As a small business owner, there are things that I know that I don't know. So this is your chance to think about for a second. What is a pain point that you've been experiencing as a small business owner? A knowledge gap of something you don't quite know, you haven't quite solved if you shout it out. I interview all kinds of other different founders. I interview SEOs.
So I'll take your question and pitch it to the right person and see if we can get you an answer that fills that need.
[00:28:59] Speaker B: I would say for me, it is, it is still something as fundamental as time management.
What I mean by that is I have kind of both the accounting firm and the law firm. And so, you know, sometimes in the same day, I'm sort of turning my hat around four different times.
And so figuring out as, as they, as they are both growing how to manage time from a. I know there are a million different ways to do it, but that's that time management and, and process management or probably the two biggest that I think I'll be working on my whole life.
[00:29:51] Speaker A: I definitely feel that one of the best insights I had was there's a Canadian lecturer who was talking about the problem of procrastination and the understanding of taking that problem and understanding that you're really borrowing time from your future self and being a bad debtor, you know, and not misstating the equation. And it tied back. And I just learned recently that an aspect of ADHD which I'm undiagnosed, but my wife says I definitely have it that misunderstanding or misallotment of estimate misestimation of time is actually a profile component of that. So to get you the right answer, this might be a little personal, but do you consider yourself anywhere on the autism or on the ADHD spectrum? Because that will change the guidance Because I have. I know my wife. I love her to death.
She has both autism and ADHD and those are in conflict with each other versus me. I'm just pretty much Mr. ADHD most of the time.
But I know that the advice for us and our non neurotypical brains is very different from what often will work for more neurotypical. So do you consider yourself anywhere within I would say.
[00:31:21] Speaker B: Am definitely the type that can go sort of in a hole working on something and then look up and go oh gee, it's been four hours and I don't hourly bill. So that's, you know, even that aside, it's like, yeah, we can just get in a, in a hole like that. So it definitely is just the hypertension blindness sometimes, but I guess it's good and bad.
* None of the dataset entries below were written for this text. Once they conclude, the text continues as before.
(** * serve_cors.py: a static file server with permissive CORS headers

    Shallow embedding of [serve_cors.py] and of the parts of the CPython 3.11
    standard library it is built from by subclassing and by calls:
    [http.server.BaseHTTPRequestHandler],
    [http.server.SimpleHTTPRequestHandler], [socketserver.TCPServer] and the
    [argparse] options declared in [main].

    Conventions.
    - A Python [str] whose code points are below 256 and a Python [bytes] are
      both a [string] (one [ascii] per code point or byte).
    - A handler instance is a record; its methods are computations in a small
      state-and-exception monad over that record.
    - The method [end_headers] is overridden by the repository's class and is
      called through [self] by the library, so the library code is written
      over a variable for it (open recursion) and instantiated twice.
    - What the operating system, the clock and the locale decide is read from
      a [platform] record and a [filesystem] record. *)

From Stdlib Require Import String Ascii List ZArith NArith Bool Lia.
From Stdlib Require Import DecimalString.
From Stdlib Require DecimalPos.
Import ListNotations.

Local Open Scope Z_scope.
Local Open Scope string_scope.

(* ================================================================= *)
(** ** Python string primitives *)

Module Py.

Definition chars : string -> list ascii := list_ascii_of_string.
Definition str : list ascii -> string := string_of_list_ascii.

Definition chr (n : N) : string := String (ascii_of_N n) EmptyString.

Definition CR : string := chr 13.
Definition LF : string := chr 10.
Definition CRLF : string := CR ++ LF.
Definition DQUOTE : string := chr 34.
Definition slash : ascii := ascii_of_N 47.

(** [str.isspace] on the code points below 256. *)
Definition isspace (c : ascii) : bool :=
  let n := N_of_ascii c in
  (((9 <=? n) && (n <=? 13)) || ((28 <=? n) && (n <=? 32))
   || (n =? 133) || (n =? 160))%N.

Definition lower_char (c : ascii) : ascii :=
  let n := N_of_ascii c in
  if (((65 <=? n) && (n <=? 90))
      || ((192 <=? n) && (n <=? 222) && negb (n =? 215)))%N
  then ascii_of_N (n + 32) else c.

(** [s.lower()] *)
Definition lower (s : string) : string := str (map lower_char (chars s)).

(** [s.startswith(p)] *)
Definition startswith (s p : string) : bool := String.prefix p s.

(** [s.endswith(p)] *)
Definition endswith (s p : string) : bool :=
  String.prefix (str (rev (chars p))) (str (rev (chars s))).

Fixpoint dropwhile (f : ascii -> bool) (l : list ascii) : list ascii :=
  match l with
  | [] => []
  | c :: r => if f c then dropwhile f r else l
  end.

Definition mem_char (set : string) (c : ascii) : bool :=
  existsb (Ascii.eqb c) (chars set).

(** [s.lstrip(set)], [s.rstrip(set)] and [s.rstrip()]. *)
Definition lstrip (s set : string) : string :=
  str (dropwhile (mem_char set) (chars s)).
Definition rstrip (s set : string) : string :=
  str (rev (dropwhile (mem_char set) (rev (chars s)))).
Definition rstrip_ws (s : string) : string :=
  str (rev (dropwhile isspace (rev (chars s)))).

Fixpoint split_from (sep : ascii) (cur l : list ascii) : list string :=
  match l with
  | [] => [str (rev cur)]
  | c :: r =>
      if Ascii.eqb c sep then str (rev cur) :: split_from sep [] r
      else split_from sep (c :: cur) r
  end.

(** [s.split(sep)] for a separator of one character. *)
Definition split (s : string) (sep : ascii) : list string :=
  split_from sep [] (chars s).

Fixpoint before (sep : ascii) (l : list ascii) : list ascii :=
  match l with
  | [] => []
  | c :: r => if Ascii.eqb c sep then [] else c :: before sep r
  end.

(** [s.split(sep, 1)[0]] *)
Definition split1_head (s : string) (sep : ascii) : string :=
  str (before sep (chars s)).

Fixpoint split_ws_from (cur l : list ascii) : list string :=
  match l with
  | [] => match cur with [] => [] | _ => [str (rev cur)] end
  | c :: r =>
      if isspace c
      then match cur with
           | [] => split_ws_from [] r
           | _ => str (rev cur) :: split_ws_from [] r
           end
      else split_ws_from (c :: cur) r
  end.
(** * Graph-bot: the upload gateway, the React client state and the quality gate

    A shallow embedding of
    - [server/index.js]: the Express gateway in front of the Python
      graph-generation service (multer upload, validation, the single
      downstream call, cleanup of the temporary file, error mapping);
    - the client: the [App] component's state handlers and
      [QueryInput.tsx] ([generateSmartSuggestions], [handleSubmit]);
    - the quality gate of the engine, which lives in the Python service. *)

From Stdlib Require Import ZArith QArith Ascii String List Bool Lia.
From stdpp Require Import base decidable numbers list strings gmap.

Local Open Scope string_scope.
Local Open Scope Z_scope.

#[local] Set Warnings "-register-all".

(** ** JSON values and JavaScript truthiness *)

Module Json.

(** A parsed body. Numbers are the integers, and an object holds each of
    its keys once. *)
Inductive value : Type :=
| JNull
| JBool (b : bool)
| JNum (n : Z)
| JStr (s : string)
| JArr (items : list value)
| JObj (fields : list (string * value)).

(** [o[k]] on a parsed body: [None] stands for [undefined]. *)
Fixpoint assoc (k : string) (fields : list (string * value)) : option value :=
  match fields with
  | [] => None
  | (k', v) :: rest => if String.eqb k k' then Some v else assoc k rest
  end.

Definition get (k : string) (v : value) : option value :=
  match v with
  | JObj fields => assoc k fields
  | _ => None
  end.

(** ToBoolean: [undefined], [null], [false], [0] and [''] are falsy;
    arrays and objects are always truthy. *)
Definition truthy (o : option value) : bool :=
  match o with
  | None => false
  | Some JNull => false
  | Some (JBool b) => b
  | Some (JNum n) => negb (n =? 0)
  | Some (JStr s) => negb (String.eqb s "")
  | Some (JArr _) => true
  | Some (JObj _) => true
  end.
(** * Log troubleshooting assistant: retrieval core

    A shallow embedding of the Python sources

      - [src/utils/parser.py]                    (module [Parser])
      - [src/services/rag_engine.py]             (module [RagEngine])
      - [src/services/vector_store_flexible.py]  (module [Flexible])
      - [src/services/vector_store.py] and
        [src/services/knowledge_base.py]         (modules [Kb], [Lookup])
      - [src/utils/chunker.py]                   (module [Chunker])

    together with the properties of the specification that concern them.

    Conventions.  A Python [str] that is scanned character by character is
    a [list ascii], a sequence of code points from U+0000 to U+00FF; on
    these the character classes below are the ones Python uses
    ([str.lower], [str.strip], [\s], [\w], [\d]).  Dictionary keys
    and opaque document texts are [string]s.  A call that can raise returns
    an [outcome]; a method that mutates [self] returns the new object next
    to its outcome, because a Python exception leaves the mutations made
    before it in place. *)

From Stdlib Require Import ZArith List Ascii String Bool Lia Floats Sorted.
From stdpp Require Import gmap strings list sorting.
(** * ceml: counterfactuals of isolation forests

    A shallow embedding of [ceml/sklearn/isolationforest.py]:
    the loss [IsolationForestCost], the per-tree candidate generator
    [__compute_counterfactuals_isolationtree], the initial-value generator
    [__compute_initial_values], the search loop [compute_counterfactual] and
    the entry point [isolationforest_generate_counterfactual].

    Feature values (numpy floats) are modelled as exact rationals [Q];
    Python integers as [Z] or [nat]; a raised exception as a value of [exn]. *)

From Stdlib Require Import String.
From Stdlib Require Import List ZArith QArith Qabs Bool Arith Lia Permutation.
Import ListNotations.

Open Scope Q_scope.

(** ** Data *)

(** An input vector: a one-dimensional numpy array of floats. *)
Definition vec := list Q.

(** Python exceptions the module can raise. *)
Inductive exn :=
| TypeError
| ValueError
| NoCounterfactualFound.

(** ** The fitted trees (scikit-learn's [Tree])

    scikit-learn stores a tree in parallel arrays indexed by node id, the ids
    given in depth-first pre-order.  The inductive tree below is that
    structure; a node's id is its pre-order rank. *)
Inductive tree :=
| Leaf
| Node (feature : nat) (threshold : Q) (left right : tree).

Fixpoint node_count (t : tree) : nat :=
  match t with
  | Leaf => 1
  | Node _ _ l r => S (node_count l + node_count r)
  end.

(** [x[feature]]; the fitted tree only tests features the input has.  An
    index past the end of [x], where Python raises [IndexError], reads 0
    here. *)
Definition feature_value (x : vec) (f : nat) : Q := nth f x 0.

(** scikit-learn sends a sample to the left child when
    [x[feature] <= threshold].  It compares the sample after its cast to
    single precision; the cast is not modelled, the value is compared as it
    is. *)
Definition goes_left (x : vec) (f : nat) (th : Q) : bool :=
  Qle_bool (feature_value x f) th.

(** [model.decision_path([x])[0]]: the node-indicator row of [x], one entry
    per node id, 1 on every node the sample passes through.  scikit-learn
    marks each internal node on the way and then the leaf it ends in. *)
Fixpoint decision_path (t : tree) (x : vec) : list nat :=
  match t with
  | Leaf => [1%nat]
  | Node f th l r =>
      if goes_left x f th
      then 1%nat :: decision_path l x ++ repeat 0%nat (node_count r)
      else 1%nat :: repeat 0%nat (node_count l) ++ decision_path r x
  end.

(** [.sum()] of an indicator row. *)
Definition indicator_sum (row : list nat) : nat := list_sum row.

(** [.indices] of an indicator row: the ids of its non-zero entries. *)
Fixpoint indices_from (i : nat) (row : list nat) : list nat :=
  match row with
  | [] => []
  | b :: row' =>
      if Nat.eqb b 0 then indices_from (S i) row' else i :: indices_from (S i) row'
  end.

Definition indices (row : list nat) : list nat := indices_from 0 row.

(** The number of edges between the root and the leaf [x] reaches. *)
Fixpoint path_edges (t : tree) (x : vec) : nat :=
  match t with
  | Leaf => 0
  | Node f th l r => S (path_edges (if goes_left x f th then l else r) x)
  end.

(** ** numpy helpers *)

Definition Qsum (l : list Q) : Q := fold_right Qplus 0 l.

(** [np.mean] of a list of integers; [None] stands for the [nan] numpy
    returns on an empty list. *)
Definition np_mean (l : list nat) : option Q :=
  match l with
  | [] => None
  | _ => Some (inject_Z (Z.of_nat (list_sum l)) / inject_Z (Z.of_nat (length l)))
  end.

(** [np.min] and [np.max] of a list of integers; [None] stands for the
    [ValueError] numpy raises on an empty list. *)
Definition np_min (l : list nat) : option nat :=
  match l with
  | [] => None
  | a :: l' => Some (fold_left Nat.min l' a)
  end.

Definition np_max (l : list nat) : option nat :=
  match l with
  | [] => None
  | a :: l' => Some (fold_left Nat.max l' a)
  end.

(** Element-wise [x - cf] of two arrays of the same shape. *)
Fixpoint vec_sub (x cf : vec) : vec :=
  match x, cf with
  | a :: x', b :: cf' => (a - b) :: vec_sub x' cf'
  | _, _ => []
  end.

(** ** [IsolationForestCost] *)

Definition input_wrapper_t := vec -> vec.

Record IsolationForestCost := mkIsolationForestCost {
  models : list tree;
  num_models : nat;
  y_target : Z;
  input_wrapper : option input_wrapper_t
}.

(** [IsolationForestCost.__init__(models, y_target, input_wrapper, epsilon)]:
    the three attributes are set and [input_wrapper] is handed to the parent
    class; [epsilon] is bound and not used. *)
Definition IsolationForestCost_init (models : list tree) (y_target : Z)
    (input_wrapper : option input_wrapper_t) (epsilon : Q) : IsolationForestCost :=
  {| models := models;
     num_models := length models;
     y_target := y_target;
     input_wrapper := input_wrapper |}.

(** [score_impl]:
    [-1. * self.y_target * np.mean([m.decision_path([x])[0].sum() for m in self.models])];
    [None] is the [nan] of an empty ensemble. *)
Definition score_impl (self : IsolationForestCost) (x : vec) : option Q :=
  option_map (fun m => (-1) * inject_Z (y_target self) * m)
    (np_mean (map (fun model => indicator_sum (decision_path model x)) (models self))).

(** The loss as the specification words it: minus the target sign times the
    mean, over the trees, of the number of edges from the root to the leaf
    [x] reaches. *)
Definition spec_loss (trees : list tree) (target_sign : Z) (x : vec) : option Q :=
  option_map (fun m => - inject_Z target_sign * m)
    (np_mean (map (fun model => path_edges model x) trees)).

(** ** Leaf paths *)

Inductive direction := GoLeft | GoRight.

(** One step of a root-to-leaf path: the feature tested, the threshold and
    the side taken. *)
Record step := mkStep {
  step_feature : nat;
  step_threshold : Q;
  step_direction : direction
}.

Definition path := list step.

(** Modelled from the spec: [get_leafs_from_tree] of [ceml/sklearn/tree.py],
    which is not among the sources.  It walks the tree from the root, records
    (feature, threshold, direction) at each internal node and emits one path
    per leaf, left subtree first. *)
Fixpoint get_leafs_from_tree (t : tree) : list path :=
  match t with
  | Leaf => [[]]
  | Node f th l r =>
      map (cons (mkStep f th GoLeft)) (get_leafs_from_tree l)
      ++ map (cons (mkStep f th GoRight)) (get_leafs_from_tree r)
  end.

(** ** Objects of the surrounding package *)

(** A cost function object once built: callable on an input vector. *)
Definition regularizer := vec -> Q.

(** The [regularization] argument as Python passes it: [None], a string, a
    callable object, or some other object (a number, say) that is neither a
    string nor callable. *)
Inductive regularization_arg :=
| RegNone
| RegName (desc : string)
| RegCallable (f : regularizer)
| RegNumber (v : Q).
(** [FileValidator.quick_format_check(file_path, expected_format)], on the
    state of the file at [file_path]. *)
Definition quick_format_check (file : FileState)
           (expected_format : DocumentFormat) : Result :=
  match file with
  | Missing => (false, Some "File does not exist")
  | Failing => (true, None)
  | Holding content =>
      let header := take 1024 content in
      if decide (expected_format = PDF) then
        if negb (Py.startswith pdf_magic header)
        then (false,
              Some "File doesn't appear to be a PDF (missing %PDF header)")
        else (true, None)
      else if bool_decide (expected_format ∈ [HTML; HTM; MARKDOWN; MD]) then
        if Py.contains_byte x00 header
        then (false, Some "File appears to be binary, not text")
        else
          match Py.decode_utf8 header with
          | Some _ => (true, None)
          | None =>
              match Py.decode_latin1 header with
              | Some _ => (true, None)
              | None => (false, Some "File is not readable as text")
              end
          end
      else (true, None)
  end.

(** [FileValidator.sanitize_path(path)] *)
Definition sanitize_path (path : string) : string :=
  let p := PosixPath.Path path in
  if PosixPath.is_absolute p || bool_decide (".." ∈ PosixPath.parts p)
  then PosixPath.name p
  else Py.replace_char "\" "/" (PosixPath.str p).

End FileValidator.

Module TextValidator.

(** [TextValidator.validate_text_input(text, max_size)]; an omitted
    [max_size] is [None]. The size is checked under [if max_size:], which
    [None] and [0] both fail. *)
Definition validate_text_input (text : string) (max_size : option Z)
  : Result :=
  if negb (Py.truthy text) then (false, Some "Text cannot be empty")
  else if Py.contains_char "000" text
  then (false, Some "Text contains null bytes")
  else
    match max_size with
    | Some m =>
        if Py.truthy_int max_size then
          let text_bytes := Py.encode_utf8 text in
          if Z.of_nat (length text_bytes) >? m
          then (false, Some ("Text size "
                             ++ Py.str_of_int (Z.of_nat (length text_bytes))
                             ++ " bytes exceeds maximum of "
                             ++ Py.str_of_int m ++ " bytes"))
          else (true, None)
        else (true, None)
    | None => (true, None)
    end.

End TextValidator.

Module URLValidator.

(** What [validate_url] reads of [urlparse(url)]: [parsed.scheme] and
    [parsed.hostname] ([None] for a URL without a host). *)
Record ParseResult : Type := Parsed { scheme : string; hostname : option string }.

Definition ALLOWED_SCHEMES : gset string := {[ "http"; "https" ]}.
Definition BLOCKED_DOMAINS : gset string :=
  {[ "localhost"; "127.0.0.1"; "0.0.0.0"; "::1" ]}.

Section WithLibrary.

(** [urllib.parse.urlparse]; [inl msg] stands for [ValueError(msg)]. *)
Variable urlparse : string -> string + ParseResult.

(** [ipaddress.ip_address]; [None] stands for [ValueError]. The three
    predicates are the properties of the address it returns. *)
Variable IPAddress : Type.
Variable ip_address : string -> option IPAddress.
Variables is_private is_reserved is_loopback : IPAddress -> bool.

(** [URLValidator._is_private_ip(hostname)] *)
Definition _is_private_ip (hostname : string) : bool :=
  match ip_address hostname with
  | Some ip => is_private ip || is_reserved ip || is_loopback ip
  | None => false
  end.
Lemma is_cattle_related_threshold_witness :
  is_cattle_related (fun _ => Some (Fin 7 10)) (Fin 5 10) "fodder for calves"
  = Some (true, Fin 7 10).
Proof.
  destruct (is_cattle_related_threshold (fun _ => Some (Fin 7 10)) (Fin 65 100))
    as (_ & Hscore & Hlower).
  apply (Hlower "fodder for calves" (Fin 5 10) (Fin 7 10)); [reflexivity|].
  rewrite (Hscore "fodder for calves" (Fin 7 10)); [reflexivity | discriminate | reflexivity].
Defined.

Lemma location_label_is_cached_witness :
  get_location_label sample_constants (Some "Kochi, Kerala, India")
    (snd (get_location_label sample_constants None
            {| chatbot_session_id := None; chatbot_location_label := None |}))
  = ("India", {| chatbot_session_id := None; chatbot_location_label := Some "India" |}).
Proof.
  rewrite (location_label_is_cached sample_constants None (Some "Kochi, Kerala, India")).
  - reflexivity.
  - discriminate.
Defined.

(** * Resume screening front end: model and verified properties

    A shallow embedding of the TypeScript front end of the resume
    screener: the type contracts of [types/api.ts], the shared
    [ResumeContext], the upload filter of [UploadPage], the request built by
    [resumeAPI.processResumes], the processing effect of [ProcessingPage]
    (backend call with its demo fallback [simulateMockProcessing]) and the
    statistics shown by [ResultsPage].

    Conventions.
    - JavaScript strings are [string]s of 8-bit characters; [toLowerCase]
      acts on the letters A-Z.
    - Scores are integers ([Z]).  A JavaScript number that is the result of
      a division is a [JSNumber]: an exact rational or [NaN]/infinity.
    - [Math.random] is a stream of draws handed to the code, threaded through
      the calls in evaluation order by a small state monad.
    - [Date.now], the cookies of the browser and the outcome of each HTTP
      call are inputs. *)

From Stdlib Require Import List String Ascii Bool Arith ZArith QArith Qround Qabs Lia.
From Stdlib Require Import DecimalString DecimalNat.
Import ListNotations.

Local Open Scope string_scope.
Local Open Scope list_scope.

(* ================================================================= *)
(** ** JavaScript string and array primitives used by the code *)

Module JS.

(** [`${n}`] for an integer [n]. *)
Definition ofZ (z : Z) : string := NilEmpty.string_of_int (Z.to_int z).

(** [`${i}`] for an array index [i]. *)
Definition ofNat (n : nat) : string := NilEmpty.string_of_uint (Nat.to_uint n).

Definition lowerChar (c : ascii) : ascii :=
  let n := nat_of_ascii c in
  if (65 <=? n)%nat && (n <=? 90)%nat then ascii_of_nat (n + 32) else c.

(** [s.toLowerCase()] *)
Fixpoint toLowerCase (s : string) : string :=
  match s with
  | EmptyString => EmptyString
  | String c s' => String (lowerChar c) (toLowerCase s')
  end.

(** [s.endsWith(suffix)] *)
Fixpoint endsWith (s suffix : string) : bool :=
  String.eqb s suffix
  || match s with
     | EmptyString => false
     | String _ s' => endsWith s' suffix
     end.

(** [s.split(sep)] for a one-character separator: the pieces between the
    occurrences of [sep], empty pieces included; never the empty array. *)
Fixpoint split (sep : ascii) (s : string) : list string :=
  match s with
  | EmptyString => [EmptyString]
  | String c s' =>
      if Ascii.eqb c sep then EmptyString :: split sep s'
      else match split sep s' with
           | [] => [String c EmptyString]
           | w :: ws => String c w :: ws
           end
  end.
So that's easily the thing for me.
[00:31:56] Speaker A: All right, I'll make sure to shop around and ask the next couple of founders and see if we can get some good time management advice for you as we kind of round out the interview here. Give a shout out again to your company names, the domain names and if there's a any particular social channels where you interact. If people have questions about you and your business, where can they find you?
[00:32:18] Speaker B: Sure. Sure. For the for the law firm it would just be Lancaster Law Us, we try to make it easy there to go in, connect with us, get directly on a calendar and meet with somebody face to face through a video call at least to understand what's going on. And then for the CPA firm it is Lancaster Firm.
And same same bit there, we try to make it easy to go ahead and get on a on a schedule, eliminate the phone tag a bit.
So.
[00:32:51] Speaker A: Well, I definitely appreciate your insights and thanks so much for your time.
[00:32:55] Speaker B: Thank you so much. Appreciate it.
[00:33:05] Speaker A: And we are off the air.